想要增加样本量有限的 DNA 靶标，等温全基因组扩增 (WGA) 是最有效的方法。[1] 特别是在需要多次重复实验的遗传疾病研究中特别有用。通过 WGA 扩增的 DNA 可以用于下游的二代测序、Sanger 测序、芯片基因分型和单核苷酸多态性 (SNP) 基因分型。[2] 目前已经开发出了多种 WGA 技术，它们的操作方法和易用性各不相同。

Phi29 DNA 聚合酶是进行 WGA 的首选酶。Thermo Scientific 可提供一种 改进型 EquiPhi 29 DNA 聚合酶，其是通过体外蛋白改造而开发的特殊 Phi29 DNA 聚合酶突变体。[3] 该酶在蛋白热稳定性、反应速度、产物产率和扩增偏好性方面明显优于常规 Phi29。此外，它保留了野生型酶的所有优点，包括高持续合成能力（扩增长达 70 kb）、强劲的链置换活性和 3'→5' 核酸外切酶（校正）活性。因此，推荐使用 exo-resistant random primer。表 1中将经典 Phi29 和EquiPhi 29 DNA 聚合酶做了比较。

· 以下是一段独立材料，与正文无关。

(** [GrokImageGenerator.generate_images]: the first [print] comes before
    the [try], the last one is in the [except] branch. *)
Definition generate_images (E : Env) (self : generator)
    (prompt count format_type save_images : pyval) : M dict :=
  print E (MsgGenerating count prompt) ;;
  try_except
    (generate_images_try E self prompt count format_type save_images)
    (fun e =>
       let error_result := error_result e prompt in
       print E (MsgErrorGenerating e) ;;
       ret error_result).

(** [api_generate_images], the handler of [POST /generate].
    [request_json] is what [request.json] gives: the parsed body, or the
    exception it raises for a request that is not JSON.  The reads of
    [data] come before the [try]. *)
Definition api_generate_images (E : Env) (request_json : exn + pyval)
    : M response :=
  data <- of_sum request_json ;;
  prompt <- of_sum (py_get data "prompt" PNone) ;;
  count <- of_sum (py_get data "count" (PInt 1)) ;;
  format_type <- of_sum (py_get data "format" (PStr "url")) ;;
  save_images <- of_sum (py_get data "save_images" (PBool true)) ;;
  if negb (truthy prompt) then
    ret ([("success", PBool false); ("error", PStr "Prompt is required")], 400)
  else
    try_except
      (generator <- __init__ E None ;;
       result <- generate_images E generator prompt count format_type
                   save_images ;;
       ret (result, 200))
      (fun e =>
         ret ([("success", PBool false); ("error", PStr (str_of_exn e))], 500)).

End Console.

(** ** A concrete environment

    Used to run the model on examples: no [XAI_API_KEY], a service that
    answers with two images, a download that fails for one address, and a
    clock that stands still. *)

Definition img (u : string) : image_data :=
  {| revised_prompt := Some "a red fox, detailed"; url := Some u;
     b64_json := None |}.

Definition connection_error : exn :=
  Exception "ConnectionError" "Connection refused".

Definition sample_env : Env :=
  {| getenv := fun _ => None;
     mkdir := fun _ _ => inr tt;
     images_generate :=
       fun _ _ => inr (Some [img "http://x/bad"; img "http://x/good"]);
     requests_get :=
       fun _ u _ =>
         if u =? "http://x/bad" then inl connection_error
         else inr [Byte.x01];
     write_file := fun _ _ _ => inr tt;
     datetime_now :=
       fun _ => {| year := 2024; month := 1; day := 2; hour := 3;
                   minute := 4; second := 5; microsecond := 0 |};
     json_dump := fun _ _ _ => inr tt;
     stdout_write := fun _ _ => inr tt;
     b64decode := fun _ => inr [Byte.x02];
     int_of_str :=
       fun s => if s =? "1" then Some 1 else if s =? "3" then Some 3
                else if s =? "50" then Some 50 else None |}.

(** The same surroundings with a service that cannot be reached. *)
Definition failing_env : Env :=
  {| getenv := getenv sample_env;
     mkdir := mkdir sample_env;
     images_generate := fun _ _ => inl connection_error;
     requests_get := requests_get sample_env;
     write_file := write_file sample_env;
     datetime_now := datetime_now sample_env;
     json_dump := json_dump sample_env;
     stdout_write := stdout_write sample_env;
     b64decode := b64decode sample_env;
     int_of_str := int_of_str sample_env |}.

Definition unicode_encode_error : exn :=
  Exception "UnicodeEncodeError"
    "'charmap' codec can't encode a character of the message".

(** The same surroundings with a standard output that cannot encode the
    pictographs of the messages (a legacy code page, an ASCII stream):
    the messages whose fixed text has none are written. *)
Definition legacy_console_env : Env :=
  {| getenv := getenv sample_env;
     mkdir := mkdir sample_env;
     images_generate := images_generate sample_env;
     requests_get := requests_get sample_env;
     write_file := write_file sample_env;
     datetime_now := datetime_now sample_env;
     json_dump := json_dump sample_env;
     stdout_write :=
       fun _ m =>
         match m with
         | MsgGetKey | MsgRevisedPrompt _ | MsgUrl _ | MsgSavedTo _ => inr tt
         | _ => inl unicode_encode_error
         end;
     b64decode := b64decode sample_env;
     int_of_str := int_of_str sample_env |}.

Definition sample_generator : generator :=
  {| api_key := "key"; base_url := "https://api.x.ai/v1";
     output_dir := "generated_images" |}.

(** ** Specification-side definitions *)

(** The characters that the filename derivation keeps, as the
    specification lists them: alphanumeric, space, hyphen, underscore. *)
Definition allowed (c : ascii) : bool :=
  isalnum c || Ascii.eqb c " " || Ascii.eqb c "-" || Ascii.eqb c "_".

Fixpoint str_filter (f : ascii -> bool) (s : string) : string :=
  match s with
  | EmptyString => EmptyString
  | String c s' => if f c then String c (str_filter f s') else str_filter f s'
  end.

(** Every character of [s] satisfies [P]. *)
Fixpoint all_chars (P : ascii -> bool) (s : string) : bool :=
  match s with
  | EmptyString => true
  | String c s' => P c && all_chars P s'
  end.

Definition is_digit (c : ascii) : bool := between 48 57 (code c).

(** The characters of a cleaned prompt: alphanumeric, hyphen,
    underscore. *)
Definition safe_char (c : ascii) : bool :=
  isalnum c || Ascii.eqb c "-" || Ascii.eqb c "_".

(** The characters of a derived file name: those and the dot. *)
Definition name_char (c : ascii) : bool := safe_char c || Ascii.eqb c ".".

(** Reading decimal digits back: the number written by [s], continuing
    from [a]. *)
Fixpoint value_aux (a : nat) (s : string) : nat :=
  match s with
  | EmptyString => a
  | String c s' => value_aux (a * 10 + (code c - 48)) s'
  end.

(** Reading back an index field written by [format_02d]. *)
Definition read_02d (s : string) : Z :=
  match s with
  | EmptyString => 0
  | String c r =>
      if Ascii.eqb c "-" then - Z.of_nat (value_aux 0 r)
      else Z.of_nat (value_aux 0 s)
  end.

(** The path the specification describes for a text prompt, an image
    index and a clock reading. *)
Definition filename_spec (directory prompt : string) (index : Z)
    (t : datetime) : string :=
  directory ++ "/"
  ++ take 50 (replace_char " " "_" (rstrip (str_filter allowed prompt)))
  ++ "_" ++ strftime t ++ "_" ++ format_02d index ++ ".jpg".


(** The descriptors of [data] from position [i] on when nothing is
    saved: every [saved_path] is [None]. *)
Fixpoint unsaved_infos (i : Z) (data : list image_data) : list pyval :=
  match data with
  | [] => []
  | d :: rest => PDict (image_info i d PNone) :: unsaved_infos (i + 1) rest
  end.


(** What interactive mode may do: requests to the service only for a
    non-empty text prompt, between 1 and 10 images, in one of the two
    formats; any other effect. *)
Definition interactive_event (ev : event) : Prop :=
  match ev with
  | EvGenerate r =>
      exists p n f,
        req_prompt r = PStr p /\ p <> ""
        /\ req_n r = PInt n /\ 1 <= n <= 10
        /\ req_response_format r = PStr f /\ (f = "url" \/ f = "b64_json")
  | _ => True
  end.

(** The number of requests to the service in a piece of trace. *)
Fixpoint count_requests (evs : list event) : nat :=
  match evs with
  | [] => 0
  | EvGenerate _ :: evs' => S (count_requests evs')
  | _ :: evs' => count_requests evs'
  end.

Definition not_request (ev : event) : Prop :=
  match ev with EvGenerate _ => False | _ => True end.



(** The console accepts every message. *)
Definition console_ok (E : Env) : Prop :=
  forall w m, stdout_write E w m = inr tt.

(** A descriptor as the loop builds it. *)
Definition is_info (x : pyval) : Prop :=
  exists i d saved_path, x = PDict (image_info i d saved_path).

(** [a] is an initial part of the trace [b]. *)
Definition prefix_of (a b : world) : Prop := exists c, b = (a ++ c)%list.

(** A computation only appends to the trace, and what it appends
    satisfies [P]. *)
Definition emits {A} (P : event -> Prop) (m : M A) : Prop :=
  forall w, exists evs, snd (m w) = (w ++ evs)%list /\ Forall P evs.

(** The effects of handling one image: clock readings, downloads and
    file writes; no request to the service, no directory creation. *)
Definition local (ev : event) : Prop :=
  match ev with
  | EvNow | EvHttpGet _ _ | EvWrite _ _ => True
  | EvMkdir _ | EvGenerate _ | EvJsonDump _ _ => False
  end.


(** A computation never leaves through [sys.exit]. *)
Definition no_exit {A} (m : M A) : Prop :=
  forall w c, fst (m w) <> Exit c.

(** ** The monad *)

(* From here on [++] is list concatenation unless marked otherwise. *)
Open Scope list_scope.

Lemma prefix_of_refl w : prefix_of w w.
Proof. exists []. now rewrite app_nil_r. Qed.

Lemma prefix_of_trans a b c : prefix_of a b -> prefix_of b c -> prefix_of a c.
Proof.
  intros [x ->] [y ->]. exists (x ++ y)%list. now rewrite app_assoc.
Qed.

Lemma prefix_of_app w evs : prefix_of w (w ++ evs).
Proof. now exists evs. Qed.

Create HintDb py.
#[local] Hint Resolve prefix_of_refl prefix_of_app : py.

Lemma emits_prefix {A} P (m : M A) w :
  emits P m -> prefix_of w (snd (m w)).
Proof. intros H. destruct (H w) as (evs & -> & _). now exists evs. Qed.

Lemma emits_ret {A} P (a : A) : emits P (ret a).
Proof. intro w. exists []. simpl. now rewrite app_nil_r. Qed.

Lemma emits_raise {A} P e : emits P (@raise A e).
Proof. intro w. exists []. simpl. now rewrite app_nil_r. Qed.

Lemma emits_of_sum {A} P (r : exn + A) : emits P (of_sum r).
Proof. destruct r; [apply emits_raise | apply emits_ret]. Qed.

Lemma emits_call {A} (P : event -> Prop) ev (o : world -> exn + A) :
  P ev -> emits P (call ev o).
Proof.
  intros H w. exists [ev]. unfold call. destruct (o w); simpl; auto.
Qed.

Lemma emits_now (P : event -> Prop) E : P EvNow -> emits P (now E).
Proof. intros H w. exists [EvNow]. simpl. auto. Qed.

Lemma emits_bind {A B} P (m : M A) (f : A -> M B) :
  emits P m -> (forall a, emits P (f a)) -> emits P (bind m f).
Proof.
  intros Hm Hf w. unfold bind. destruct (Hm w) as (evs & H1 & H2).
  destruct (m w) as [[a | e | c] w1]; simpl in *; subst w1; eauto.
  destruct (Hf a (w ++ evs)) as (evs' & H3 & H4).
  exists (evs ++ evs'). rewrite H3, app_assoc. split; [reflexivity |].
  apply Forall_app; auto.
Qed.

Lemma emits_try_except {A} P (m : M A) (h : exn -> M A) :
  emits P m -> (forall e, emits P (h e)) -> emits P (try_except m h).
Proof.
  intros Hm Hh w. unfold try_except. destruct (Hm w) as (evs & H1 & H2).
  destruct (m w) as [[a | e | c] w1]; simpl in *; subst w1; eauto.
  destruct (Hh e (w ++ evs)) as (evs' & H3 & H4).
  exists (evs ++ evs'). rewrite H3, app_assoc. split; [reflexivity |].
  apply Forall_app; auto.
Qed.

表 1.Phi29 和 EquiPhi29 DNA 聚合酶相关数据比较。

与其它 WGA 商业化试剂相比，EquiPhi29 DNA 聚合酶还可以实现时间更短、速度更快的多重置换扩增 (MDA) 方案。 动手操作时间大约 30 分钟，整个流程时间大约是 2 个小时（图2）。

在与其它同类 Phi29 DNA 聚合酶的研究中，EquiPhi29 DNA 聚合酶在扩增高 GC 含量靶标时偏好性最低（图1），并且无论是从 DNA 质粒（图3）还是从整个基因组DNA（图4），均可在 2 小时内扩增获得最高产量的靶序列。

图 3.当扩增3细菌基因组时，EquiPhi29 DNA 聚合酶显示出较低的 GC 偏好性。使用 EquiPhi29 和 Phi29 DNA 聚合酶以及来自另一个供应商的 DNA 聚合酶，扩增具有低 GC 含量（S. aureus，33％GC）、中等 GC 含量（E. coli，51％GC）和高 GC 含量（P. aeruginosa，68％GC）细菌基因组的混合物。对于每个基因组，参考基因组的 GC 含量（以 100 bp windows 表示，灰色）被转换成未扩增基因组混合物的归一化的覆盖率（绿色）。在没有序列偏好性的情况下，所有 windows 应均匀分布且归一化覆盖度接近 1，以浅蓝色表示。使用不同聚合酶扩增后得到的归一化覆盖率。与其它 DNA 聚合酶相比，EquiPhi29 DNA 聚合酶在所有 GC 含量范围内均可以最低的 GC 偏好性扩增 DNA（EquiPhi29 DNA 聚合酶以黄色表示）。

图 4.与其它供应商的产品相比，EquiPhi29 DNA 聚合酶可以更快的速度获得更高产量的基因组DNA。使用 EquiPhi29 和 Phi29 DNA 聚合酶以及其它供应商的 DNA 聚合酶，扩增 0.5 ng 的人类基因组DNA。使用磁珠纯化 DNA 产物，并使用 Qubit dsDNA BR Assay Kit 定量分析 DNA 产物。EquiPhi29 DNA 聚合酶的推荐反应温度为 42°C；但是，在 30°C 下孵育 4 小时，可以获得更高的产量。